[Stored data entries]

(* ===== verification/Preemption.v ===== *)
(** * Interrupts inside the main task

    The main task of [src/Firmware/Joystick.c] in the logic of
    [RelyGuarantee]: what the console gets, and that the task does not get
    stuck, when the receive interrupt comes between any two of its actions. *)

From stdpp Require Import relations.
From S2P Require Import Prelude Datatypes EmulatedSPI Descriptors State Interfaces Response.
From S2P Require Import Joystick Reports SerialLink Failsafe HidTask System Actions Tasks RelyGuarantee.

#[local] Opaque report_bytes.

Section preemption.
Context {E : Type} `{!BoardOps E, !EndpointOps E, !PlatformView E, !Platform E, !AvrCrc}.
Context (ram : Z → Z) (fuel : nat) (req : list Z → Prop) (strict : bool).
Hypothesis enough_fuel : (65 ≤ fuel)%nat.
Abbreviation system := (@System.system E).
Abbreviation P A := (prog (firmware E) A).
Abbreviation inv := (inv strict).
Abbreviation safe := (safe req strict).
Abbreviation frame := (frame req).
Abbreviation whole := (whole req).
Abbreviation fitting := (fitting req).

(** ** Building a reply *)

Lemma inv_response s : inv s → response_wf (rsp (fw s)).
Proof. by intros [[_ _ [] _ _ _ _] _]. Qed.

Definition is_ready (s : system) : Prop := nextPacketReady (rsp (fw s)) = true.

**PROMPT:** Scan the records above for the string "Require", then copy each line where it turns up.

**ANSWER FOR THE TASK:**
From stdpp Require Import relations.
From S2P Require Import Prelude Datatypes EmulatedSPI Descriptors State Interfaces Response.
From S2P Require Import Joystick Reports SerialLink Failsafe HidTask System Actions Tasks RelyGuarantee.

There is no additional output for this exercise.